Required action >>
Output each line of the data word for word, from the first through the line that holds "exact (proj1 (@snapshot_roundtrip", and leave off whatever follows.

*** Opening of Supplied data ***

Definition numbered_to_vec (s : LeaseSnapshot) : option string :=
  Some (string_of_number (encode (snap_leases s, snap_epochs s))).
Definition numbered_from_slice (d : string) : option LeaseSnapshot :=
  (λ p, mkLeaseSnapshot p.1 p.2) <$>
    (decode (number_of_string d) : option (gmap SessionId LeaseEntry * gmap SessionId Z)).
Lemma numbered_law s : ∃ d, numbered_to_vec s = Some d ∧ numbered_from_slice d = Some s.
Proof.
  exists (string_of_number (encode (snap_leases s, snap_epochs s))). split; [done|].
  unfold numbered_from_slice. rewrite number_of_string_of_number, decode_encode. by destruct s.
Qed.
Definition numbered_json : SnapshotJson :=
  {| snapshot_to_vec := numbered_to_vec; snapshot_from_slice := numbered_from_slice;
     snapshot_json_law := numbered_law |}.

Lemma bad_snapshot_resets_epochs_witness :
  (acquire 0 demo_sid node_b 5
     (authority (@install_snapshot unit_membership numbered_json
        (mkSnapshotMeta None (@mkStoredMembership unit_membership None tt) "0-0") ""
        (mkStateMachine demo_held None (@mkStoredMembership unit_membership None tt) None)))).1 = Granted 1 5.
Proof.
  apply (@bad_snapshot_resets_epochs unit_membership numbered_json
           (mkSnapshotMeta None (@mkStoredMembership unit_membership None tt) "0-0") ""
           (mkStateMachine demo_held None (@mkStoredMembership unit_membership None tt) None) demo_sid node_b 0 5).
  reflexivity.
Defined.

Lemma snapshot_roundtrip_witness :
  let '((meta, data), _) := @build_snapshot unit_membership numbered_json "1-1"
     (mkStateMachine demo_held (Some (mkLogId 1 1)) (@mkStoredMembership unit_membership None tt) None) in
  authority (@install_snapshot unit_membership numbered_json meta data state_machine_default)
  = demo_held.
Proof.
  exact (proj1 (@snapshot_roundtrip unit_membership numbered_json "1-1"
    (mkStateMachine demo_held (Some (mkLogId 1 1)) (@mkStoredMembership unit_membership None tt) None)
    state_machine_default)).
Defined.

Definition demo_invoke (n : NodeId) (_ : LeaseRequest) : Submitted :=
  if bool_decide (n = node_a) then ForwardToLeader (Some node_b)
  else if bool_decide (n = node_b) then Done (Granted 1 10) else Unreachable.
Definition demo_request : LeaseRequest :=
  mkLeaseRequest (mkID 0 0) demo_sid (Acquire node_c 10).

Lemma forward_learns_leader_witness :
  submit_all demo_invoke [node_a] [demo_request; demo_request] None =
  ([Ok (Granted 1 10); Ok (Granted 1 10)], Some node_b).
Proof.
  apply (forward_learns_leader demo_invoke [node_a] demo_request demo_request node_a node_b);
    reflexivity.
Defined.

Lemma dead_leader_blocks_witness :
  submit_all demo_invoke [node_b] [demo_request] (Some node_c) =
  ([Err TransportError], Some node_c).
Proof. apply (dead_leader_blocks demo_invoke [node_b] [demo_request] node_c). reflexivity. Defined.

Lemma demo_ids_distinct : ids_distinct [node_a; node_b].
Proof.
  intros a b Ha Hb. rewrite !elem_of_cons, elem_of_nil in Ha, Hb.
  destruct Ha as [->|[->|[]]], Hb as [->|[->|[]]]; intros E; try reflexivity;
    vm_compute in E; discriminate E.
Qed.

(** Either of the two nodes may be the one. *)
Lemma bootstrap_unique_witness :
  ∃ n m, bootstrap [node_a; node_b] n (Some false) = Some m ∧
    m !! LeaseNodeId_from node_a = Some node_a.
Proof.
  assert (∀ n m, n ∈ [node_a; node_b] → bootstrap [node_a; node_b] n (Some false) = Some m →
    m !! LeaseNodeId_from node_a = Some node_a) as H.
  { intros n m Hn Hb.
    assert (view [node_a; node_b] n = [node_a; node_b]) as Hv by (unfold view; by rewrite bool_decide_true).
    apply (bootstrap_unique [node_a; node_b] [node_a; node_b] n n (Some false) (Some false) m m);
      rewrite ?Hv; [apply demo_ids_distinct|done|done|done|left]. }
  destruct (bootstrap [node_a; node_b] node_a (Some false)) as [m|] eqn:E.
  - exists node_a, m. split; [exact E|]. apply (H node_a); [left|exact E].
  - destruct (bootstrap [node_a; node_b] node_b (Some false)) as [m|] eqn:E'.
    + exists node_b, m. split; [exact E'|]. apply (H node_b); [right; left|exact E'].
    + exfalso. vm_compute in E, E'. discriminate.
Defined.
Lemma send_channels (alive : nat → Prop) `{!∀ k, Decision (alive k)} s (v : list (JobState Value)) ks k :
  foldl (λ v k, if decide (alive k) then <[k := s]> v else v) v ks !! k =
    if decide (k ∈ ks ∧ alive k) then (λ _, s) <$> v !! k else v !! k.
Proof.
  revert v. induction ks as [|k' ks IH]; intros v; cbn [foldl].
  - by rewrite decide_False by (by intros [?%elem_of_nil _]).
  - rewrite IH. assert ((k ∈ k' :: ks ∧ alive k) ↔ k = k' ∧ alive k ∨ k ∈ ks ∧ alive k) as Hiff
      by (rewrite elem_of_cons; tauto).
    destruct (decide (k = k')) as [<-|Hne].
    + destruct (decide (alive k)) as [Ha|Ha].
      * rewrite (decide_True (P := k ∈ k :: ks ∧ _)) by (split; [by left|done]).
        assert ((λ _, s) <$> <[k:=s]> v !! k = (λ _, s) <$> v !! k ∧ (is_Some (v !! k) → <[k:=s]> v !! k = Some s) ∧
          (v !! k = None → <[k:=s]> v !! k = None)) as (H1&H2&H3).
        { rewrite list_lookup_insert. destruct (v !! k) eqn:E.
          - apply lookup_lt_Some in E. by rewrite decide_True by done.
          - apply lookup_ge_None in E. rewrite decide_False by lia. split_and!; [done| |done]. by intros [? ?]. }
        case_decide; [done|]. destruct (v !! k) eqn:E; [by rewrite H2 by eauto|by rewrite H3].
      * apply decide_ext. tauto.
    + assert ((if decide (alive k') then <[k':=s]> v else v) !! k = v !! k) as ->
        by (destruct (decide (alive k')); [apply list_lookup_insert_ne; congruence|done]). apply decide_ext. tauto.
Qed.

(** The task that a state starts. *)
Definition started (id : JobId) (s : JobState Value) : list Task :=
  match s with
  | PendingScheduling instance worker => [ScheduleJobStart instance worker]
  | Probing w | Scheduled w | Running w => [ProbeStart id w]
  | Unknown | PendingAck _ | Completed _ | Failed _ => []
  end.

Lemma handle_eq id s c :
  handle_job_state id s c =
  match trackers c !! id with
  | None => c
  | Some info =>
      mkClient (<[id := mkJobInfo (info_id info) s (listeners info)]> (trackers c)) (tasks c ++ started id s)
        (jobs_timers c)
        (foldl (λ v k, if decide (k ∈ (handles c).*2) then <[k := s]> v else v) (channels c) (listeners info))
        (handles c)
  end.
Proof.
  unfold handle_job_state. destruct (trackers c !! id) as [info|]; [|done]. rewrite foldl_send.
  destruct s; simpl; unfold spawn_task, set_tasks, after; simpl; by rewrite ?app_nil_r.
Qed.

Lemma trackers_handle id s c id' :
  trackers (handle_job_state id s c) !! id' =
  match trackers c !! id' with
  | Some info =>
      Some (if bool_decide (id = id') then mkJobInfo (info_id info) s (listeners info) else info)
  | None => None
  end.
Proof.
  rewrite handle_eq. destruct (trackers c !! id) as [info|] eqn:E; simpl.
  - destruct (decide (id = id')) as [<-|Hne].
    + by rewrite bool_decide_true, E, lookup_insert_eq by done.
    + rewrite bool_decide_false, lookup_insert_ne by done. by case_match.
  - destruct (trackers c !! id') eqn:E'; [|done]. rewrite bool_decide_false; [done|].
    intros ->. by rewrite E in E'.
Qed.

Lemma tracked_handle id s c id' :
  tracked (handle_job_state id s c) id' =
  if bool_decide (id = id') then (λ _, s) <$> tracked c id' else tracked c id'.
Proof.
  unfold tracked. rewrite trackers_handle. destruct (trackers c !! id'); simpl; by case_match.
Qed.

(** ** Handles *)

(** Every handle holds the state of its job; a channel is of one job. *)
Record in_sync (c : WorkerClient) : Prop := {
  sync_handles : ∀ id k, (id, k) ∈ handles c → ∃ info, trackers c !! id = Some info ∧ k ∈ listeners info ∧
    channels c !! k = Some (info_state info);
  sync_listeners : ∀ id info k, trackers c !! id = Some info → k ∈ listeners info →
    k < length (channels c) ∧ ∀ id', (id', k) ∈ handles c → id' = id }.

Lemma sync_tasks ts c : in_sync c → in_sync (set_tasks ts c).
Proof. by intros []. Qed.
Lemma sync_spawn t c : in_sync c → in_sync (spawn_task t c).
Proof. apply sync_tasks. Qed.

(** What [handle_job_state] needs: the handles of its own job may still hold
    anything. *)
Record nearly (id : JobId) (c : WorkerClient) : Prop := {
  near_handles : ∀ id' k, (id', k) ∈ handles c → ∃ info, trackers c !! id' = Some info ∧ k ∈ listeners info ∧
    is_Some (channels c !! k) ∧ (id' ≠ id → channels c !! k = Some (info_state info));
  near_listeners : ∀ id' info k, trackers c !! id' = Some info → k ∈ listeners info →
    k < length (channels c) ∧ ∀ id'', (id'', k) ∈ handles c → id'' = id' }.

Lemma sync_nearly id c : in_sync c → nearly id c.
Proof. intros [Hh Hl]. split; [|done]. intros id' k (info&?&?&Hc)%Hh. exists info. rewrite Hc. eauto. Qed.

Lemma send_length (alive : nat → Prop) `{!∀ k, Decision (alive k)} s (v : list (JobState Value)) ks :
  length (foldl (λ v k, if decide (alive k) then <[k := s]> v else v) v ks) = length v.
Proof. revert v. induction ks as [|k ks IH]; intros v; simpl; [done|]. rewrite IH. case_decide; [apply length_insert|done]. Qed.

Lemma nearly_handle id s c : nearly id c → (∀ k, (id, k) ∈ handles c → is_Some (trackers c !! id)) →
  in_sync (handle_job_state id s c).
Proof.
  intros [Hh Hl] Hid. rewrite handle_eq. destruct (trackers c !! id) as [info|] eqn:Ei.
  2: { split; [|done]. intros id' k Hk. destruct (Hh id' k Hk) as (i&Hi&Hki&_&Hc). exists i. split_and!; try done.
       apply Hc. intros ->. congruence. }
  split; simpl.
  - intros id' k Hk. destruct (Hh id' k Hk) as (i&Hi&Hki&[v Hv]&Hc). rewrite send_channels.
    assert (k ∈ (handles c).*2) as Halive by (apply list_elem_of_fmap; by exists (id', k)).
    destruct (decide (id = id')) as [<-|Hne].
    + rewrite Ei in Hi. injection Hi as <-. rewrite lookup_insert_eq. eexists. split; [done|]. split; [done|]. simpl.
      by rewrite decide_True, Hv by done.
    + rewrite lookup_insert_ne by done. exists i. split; [done|]. split; [done|].
      rewrite decide_False; [by apply Hc|]. intros [Hin _]. apply Hne. symmetry. by apply (Hl id info k Ei Hin).
  - intros id' i k Hi Hk. rewrite send_length. destruct (decide (id = id')) as [<-|Hne].
    + rewrite lookup_insert_eq in Hi. injection Hi as <-. by apply (Hl id info k).
    + rewrite lookup_insert_ne in Hi by done. by apply (Hl id' i k).
Qed.

Lemma handle_in_sync id s c : in_sync c → in_sync (handle_job_state id s c).
Proof.
  intros Hc. apply nearly_handle; [by apply sync_nearly|]. intros k (info&Hi&_)%(sync_handles _ Hc). by exists info.
Qed.

Lemma watch_in_sync id s c : trackers c !! id = None → in_sync c → in_sync (watch id s c).
Proof.
  intros Hf [Hh Hl]. apply nearly_handle; [|intros k _; simpl; rewrite lookup_insert_eq; eauto].
  split; simpl.
  - intros id' k [Hk|[= -> ->]%list_elem_of_singleton]%elem_of_app.
    + destruct (Hh id' k Hk) as (i&Hi&Hki&Hc). exists i.
      rewrite lookup_insert_ne by (intros ->; congruence). split; [done|]. split; [done|].
      rewrite lookup_app_l by (by eapply lookup_lt_Some). rewrite Hc. eauto.
    + rewrite lookup_insert_eq. eexists. split; [done|]. split; [by left|]. split; [|done].
      rewrite lookup_app_r by done. by rewrite Nat.sub_diag.
  - intros id' i k Hi Hk. rewrite length_app. simpl.
    apply lookup_insert_Some in Hi as [[<- <-]|[Hne Hi]].
    + apply list_elem_of_singleton in Hk as ->. split; [lia|].
      intros id' [Hk|[= ->]%list_elem_of_singleton]%elem_of_app; [|done].
      destruct (Hh _ _ Hk) as (i&Hi&Hki&_). destruct (Hl _ _ _ Hi Hki). lia.
    + destruct (Hl id' i k Hi Hk) as [Hlt Hu]. split; [lia|].
      intros id'' [Hk'|[= -> ->]%list_elem_of_singleton]%elem_of_app; [by apply Hu|lia].
Qed.

Lemma spawn_in_sync id name args workers c :
  trackers c !! id = None → in_sync c → in_sync (run_state (spawn id name args workers) c).
Proof. intros Hf Hc. unfold spawn, run_state. destruct workers as [|w ws]; [done|]. by apply watch_in_sync. Qed.

Lemma clone_in_sync i c : in_sync c → in_sync (clone_handle i c).
Proof.
  intros [Hh Hl]. unfold clone_handle. destruct (handles c !! i) as [h|] eqn:Eh; [|done].
  assert (∀ id k, (id, k) ∈ handles c ++ [h] → (id, k) ∈ handles c) as Hin.
  { intros id k [?|<-%list_elem_of_singleton]%elem_of_app; [done|]. by eapply list_elem_of_lookup_2. }
  split; simpl; [eauto|]. intros id info k Hi Hk. destruct (Hl id info k Hi Hk). eauto.
Qed.

Lemma drop_in_sync i c : in_sync c → in_sync (drop_handle i c).
Proof.
  intros [Hh Hl]. assert (∀ h, h ∈ delete i (handles c) → h ∈ handles c) as Hin.
  { intros h Hd. rewrite list_elem_of_lookup in Hd |- *. destruct Hd as [j Hj].
    destruct (decide (j < i)); [rewrite list_lookup_delete_lt in Hj by done|rewrite list_lookup_delete_ge in Hj by lia]; eauto. }
  split; simpl; [eauto|]. intros id info k Hi Hk. destruct (Hl id info k Hi Hk). eauto.
Qed.

#[local] Hint Resolve handle_in_sync sync_tasks sync_spawn spawn_in_sync clone_in_sync drop_in_sync : worker.

Lemma step_in_sync l c c' : step l c c' → in_sync c → in_sync c'.
Proof.
  intros Hs Hc. destruct Hs;
    unfold schedule_job, schedule_job_answer, probe_state, probe_state_answer, handle_timer_event,
      handle_event; repeat case_match; auto with worker.
Qed.

(** ** No job is left idle *)

(** The task that will carry a job on from its state. *)
Definition has_work (ts : list Task) (id : JobId) (s : JobState Value) : Prop :=
  match s with
  | PendingScheduling instance w => ji_id instance = id ∧ ScheduleJobStart instance w ∈ ts
  | PendingAck _ => ∃ w, ScheduleJobWait id w ∈ ts
  | Probing w | Scheduled w | Running w => ProbeStart id w ∈ ts
  | Completed _ | Failed _ => True
  | Unknown => False
  end.

Definition busy_except (out : option JobId) (c : WorkerClient) : Prop :=
  ∀ id info, trackers c !! id = Some info → Some id ≠ out → has_work (tasks c) id (info_state info).
Notation busy := (busy_except None).

Definition task_job (t : Task) : JobId :=
  match t with
  | ScheduleJobStart instance _ => ji_id instance
  | ScheduleJobWait id _ | ProbeStart id _ | ProbeWait id _ => id
  end.

Lemma has_work_more ts ts' id s : ts ⊆ ts' → has_work ts id s → has_work ts' id s.
Proof. intros Hts. destruct s; simpl; naive_solver. Qed.

Lemma has_work_less ts1 t ts2 id s : task_job t ≠ id → has_work (ts1 ++ t :: ts2) id s → has_work (ts1 ++ ts2) id s.
Proof.
  intros Hne. assert (∀ t', task_job t' = id → t' ∈ ts1 ++ t :: ts2 → t' ∈ ts1 ++ ts2) as Hin.
  { intros t' Ht'. rewrite !elem_of_app, elem_of_cons. naive_solver. }
  destruct s; simpl; auto.
  - intros [? ?]. auto.
  - intros [w Hw]. exists w. auto.
Qed.

Lemma busy_weaken id c : busy c → busy_except (Some id) c.
Proof. intros Hb id' info Hi _. by apply Hb. Qed.

Lemma busy_remove t ts1 ts2 c : tasks c = ts1 ++ t :: ts2 → busy c → busy_except (Some (task_job t)) (set_tasks (ts1 ++ ts2) c).
Proof.
  intros Ht Hb id info Hi Hne. simpl in *. apply (has_work_less ts1 t ts2); [congruence|]. rewrite <- Ht. by apply Hb.
Qed.

Lemma busy_spawn o t c : busy_except o c → busy_except o (spawn_task t c).
Proof. intros Hb id info Hi Hne. eapply has_work_more; [|by apply Hb]. simpl. set_solver. Qed.

(** The states that leave a task to their job when they are handled. *)
Definition carried (id : JobId) (s : JobState Value) : Prop :=
  match s with
  | PendingScheduling instance _ => ji_id instance = id
  | Unknown | PendingAck _ => False
  | _ => True
  end.

Lemma carried_work id s ts : carried id s → has_work (ts ++ started id s) id s.
Proof. destruct s; simpl; try done; intros; rewrite ?elem_of_app, ?list_elem_of_singleton; auto. Qed.

Lemma handle_except id s c : busy_except (Some id) c → busy_except (Some id) (handle_job_state id s c).
Proof.
  intros Hb id' info. rewrite trackers_handle. destruct (trackers c !! id') as [i|] eqn:E; [|done].
  intros [= <-] Hne. rewrite bool_decide_false by congruence.
  eapply has_work_more; [|by apply Hb]. rewrite handle_eq. destruct (trackers c !! id); simpl; set_solver.
Qed.

Lemma handle_busy id s c : carried id s → busy_except (Some id) c → busy (handle_job_state id s c).
Proof.
  intros Hs Hb id' info Hi _. destruct (decide (id' = id)) as [->|Hne].
  - rewrite trackers_handle in Hi. rewrite handle_eq. destruct (trackers c !! id) as [i|]; [|done].
    injection Hi as <-. rewrite bool_decide_true by done. by apply carried_work.
  - by apply (handle_except id s c Hb id' info Hi); congruence.
Qed.

(** What workers say: the calls to schedule a job return, and the states that
    they announce are those that a worker gives to a job. *)
Definition orderly (l : Label) : Prop :=
  match l with
  | Tau => True
  | ScheduleReplied answer => answer ≠ Panic ∧ answer ≠ Ok Panic
  | ProbeReplied (Ok (Ok s)) => announced s
  | ProbeReplied _ => True
  | Announced (JobUpdate _ s) => announced s
  end.

Lemma announced_carried id s : announced s → carried id s.
Proof. by destruct s. Qed.

Lemma probe_busy id w c : busy_except (Some id) c → busy (probe_state id w c).
Proof.
  intros Hb. unfold probe_state, tracked. destruct (trackers c !! id) as [i|] eqn:E; simpl.
  - destruct (has_terminated (info_state i)) eqn:Ht; [|apply busy_spawn; by apply handle_busy].
    intros id' info Hi _. destruct (decide (id' = id)) as [->|Hne]; [|by apply Hb; congruence].
    rewrite E in Hi. injection Hi as <-. by destruct (info_state i).
  - intros id' info Hi _. apply Hb; [done|]. intros [= ->]. congruence.
Qed.

Lemma timer_busy e c : busy c → busy (handle_timer_event e c).
Proof.
  intros Hb. unfold handle_timer_event.
  destruct e; destruct (tracked c id) as [[]|]; simpl; try done; by apply handle_busy, busy_weaken.
Qed.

*** Close of Supplied data ***

Result for this task >>
Definition numbered_to_vec (s : LeaseSnapshot) : option string :=
  Some (string_of_number (encode (snap_leases s, snap_epochs s))).
Definition numbered_from_slice (d : string) : option LeaseSnapshot :=
  (λ p, mkLeaseSnapshot p.1 p.2) <$>
    (decode (number_of_string d) : option (gmap SessionId LeaseEntry * gmap SessionId Z)).
Lemma numbered_law s : ∃ d, numbered_to_vec s = Some d ∧ numbered_from_slice d = Some s.
Proof.
  exists (string_of_number (encode (snap_leases s, snap_epochs s))). split; [done|].
  unfold numbered_from_slice. rewrite number_of_string_of_number, decode_encode. by destruct s.
Qed.
Definition numbered_json : SnapshotJson :=
  {| snapshot_to_vec := numbered_to_vec; snapshot_from_slice := numbered_from_slice;
     snapshot_json_law := numbered_law |}.

Lemma bad_snapshot_resets_epochs_witness :
  (acquire 0 demo_sid node_b 5
     (authority (@install_snapshot unit_membership numbered_json
        (mkSnapshotMeta None (@mkStoredMembership unit_membership None tt) "0-0") ""
        (mkStateMachine demo_held None (@mkStoredMembership unit_membership None tt) None)))).1 = Granted 1 5.
Proof.
  apply (@bad_snapshot_resets_epochs unit_membership numbered_json
           (mkSnapshotMeta None (@mkStoredMembership unit_membership None tt) "0-0") ""
           (mkStateMachine demo_held None (@mkStoredMembership unit_membership None tt) None) demo_sid node_b 0 5).
  reflexivity.
Defined.

Lemma snapshot_roundtrip_witness :
  let '((meta, data), _) := @build_snapshot unit_membership numbered_json "1-1"
     (mkStateMachine demo_held (Some (mkLogId 1 1)) (@mkStoredMembership unit_membership None tt) None) in
  authority (@install_snapshot unit_membership numbered_json meta data state_machine_default)
  = demo_held.
Proof.
  exact (proj1 (@snapshot_roundtrip unit_membership numbered_json "1-1"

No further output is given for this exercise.